Uma nova etapa do programa de Regularização Sanitária foi iniciada em Niterói, com foco na identificação de imóveis que ainda não possuem conexão adequada à rede de abastecimento de esgoto do município. A iniciativa envolve a cooperação do Grupo de Atuação Especializada em Meio Ambiente do Ministério Público do Estado do Rio e a parceria da Secretaria de Meio Ambiente, Recursos Hídricos e Sustentabilidade.
O objetivo principal é mapear, inspecionar e orientar proprietários de imóveis onde há lançamentos de efluentes domésticos de forma irregular, promovendo a regularização das ligações. Essa ação busca reduzir a contaminação de solo, águas subterrâneas e mananciais, resultado de despejos clandestinos.
As ações concentram-se, nesta fase, na Região Oceânica de Niterói. A expectativa é realizar cerca de 13 mil inspeções em residências e estabelecimentos comerciais.
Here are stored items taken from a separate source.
(* ===== verification/Main.v ===== *)
(** * The program (tlc.c)

    [main] on the values [getopt] returns, the file system as a function from
    names to contents, and the exit status with the file written.  The signal
    handlers and what goes to [stderr] (the usage, [-v]) are not modelled. *)
From Stdlib Require Import ZArith Lia List Bool Ascii String.
From stdpp Require Import base list strings gmap.
From S2P Require Import Prelude Treap Lexer Parser Symbols Combinator Unify Sema Writer.
Open Scope tl_scope.

Record options := mk_options { output_expressions : Z; verbosity : Z; vkext_file : option (list Z) }.

(** The [while] around [getopt]: each value it returns, with [optarg]; [None]
    is the exit from [usage]. *)
Fixpoint getopt_loop (opts : list (Z * list Z)) (o : options) : option options :=
  match opts with
  | [] => Some o
  | (i, optarg) :: opts =>
      if i =? chr "E" then
        getopt_loop opts (mk_options (i32 (output_expressions o + 1)) (verbosity o) (vkext_file o))
      else if i =? chr "h" then None
      else if i =? chr "e" then
        getopt_loop opts (mk_options (output_expressions o) (verbosity o) (Some optarg))
      else if i =? chr "v" then
        getopt_loop opts (mk_options (output_expressions o) (i32 (verbosity o + 1)) (vkext_file o))
      else getopt_loop opts o
  end.

(** The exit status, and the name and bytes of the file written. *)
Definition status : Type := Z * option (list Z * list Z).

Section Main.
Context (lrand48 : nat -> Z) (garbage : Z) (address : ptr -> Z) (beyond : list Z -> nat -> Z) (fuel : nat).
(** The contents of the files that can be read, the files that can be written. *)
Context (fopen_rb : list Z -> option (list Z)) (fopen_wb : list Z -> bool).

(** [vkext_write]: the bytes of the file. *)
Definition vkext_write (filename : list Z) : C (list Z) :=
  assert (fopen_wb filename) ;;
  write_types lrand48 address fuel ;;
  let* s := get in ret (file s).

(** From [tl_parse] on. *)
Definition compile (text : list Z) (o : options) (T : ptree) : C status :=
  let* ok := tl_parse text lrand48 garbage address beyond (output_expressions o) fuel T in
  if negb ok then ret (1, None)
  else
    match vkext_file o with
    | None => ret (0, None)
    | Some f => let* bytes := vkext_write f in ret (0, Some (f, bytes))
    end.

(** The fuel that the front end needs on a text. *)
Definition text_fuel (text : list Z) : nat := 2 * List.length text + 4.

Definition main (opts : list (Z * list Z)) (argv : list (list Z)) (optind : nat) : result status :=
  match getopt_loop opts (mk_options 0 0 None) with
  | None => Ret (2, None)
  | Some o =>
      if negb (List.length argv =? optind + 1)%nat then Ret (2, None)
      else
        match fopen_rb (nth optind argv []) with
        | None => Ret (1, None)
        | Some bytes =>
            match tl_init_parse_file bytes with
            | None => Ret (1, None)
            | Some (text, P) =>
                do? (T, _) := tl_parse_lex text (text_fuel text) P init_state in
                match T with
                | None => Ret (1, None)
                | Some T => do? (r, _) := compile text o T init_sstate in Ret r
                end
            end
        end
  end.

End Main.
Isso visa moradores cujos acessos às equipes anteriores não foram possíveis ou não foram localizados. Históricos anteriores apontam que mais de 33 mil imóveis da região já receberam visitas das equipes, das quais mais de 20 mil tiveram sua conexão regularizada e mais de 2 mil foram adequados ao sistema de coleta oficial.
A meta dos parceiros é alcançar todos os imóveis pendentes na região nos próximos dois anos. A prioridade é assegurar que o esgoto doméstico seja direcionado corretamente ao sistema de tratamento, evitando descarte irregular nas galerias de drenagem pluvial, o que ajuda na proteção das lagoas de Piratininga e Itaipu.
Imóveis que permanecerem irregulares após orientações e notificações formais estarão sujeitos a penalidades e autuações administrativas, conforme a legislação vigente. Para garantir a precisão das inspeções, serão utilizados recursos tecnológicos avançados, como georreferenciamento, cruzamento de dados e testes com corantes químicos. Além disso, será feito monitoramento contínuo das redes de drenagem.
Durante as inspeções, os técnicos também verificarão a existência de poços artesianos não regularizados, uso indevido de águas subterrâneas e o descarte de águas de chuva na rede de esgoto, práticas proibidas por lei.
Para auxiliar famílias de baixa renda, está prevista a realização de obras de interligação gratuitas, conforme os critérios da Tarifa Social, incluindo solicitações de novas conexões de esgoto e reestruturação das instalações internas, até o limite das possibilidades legais e técnicas. Até o momento, mais de 1.000 conexões gratuitas foram realizadas na bacia da Lagoa de Piratininga.
A concessionária enfatiza a importância do projeto para a sustentabilidade da cidade. Segundo o seu representante, o programa visa alcançar, até 2028, 100% de tratamento do esgoto coletado. A iniciativa também reforça a necessidade de manter as ligações sanitárias em conformidade, de modo a evitar o impacto negativo na qualidade do meio ambiente e garantir a correta destinação do efluente às estações de tratamento. Os resultados das inspeções serão continuamente atualizados e encaminhados às autoridades responsáveis para fortalecer as ações de fiscalização e contribuir com o desenvolvimento sustentável de Niterói.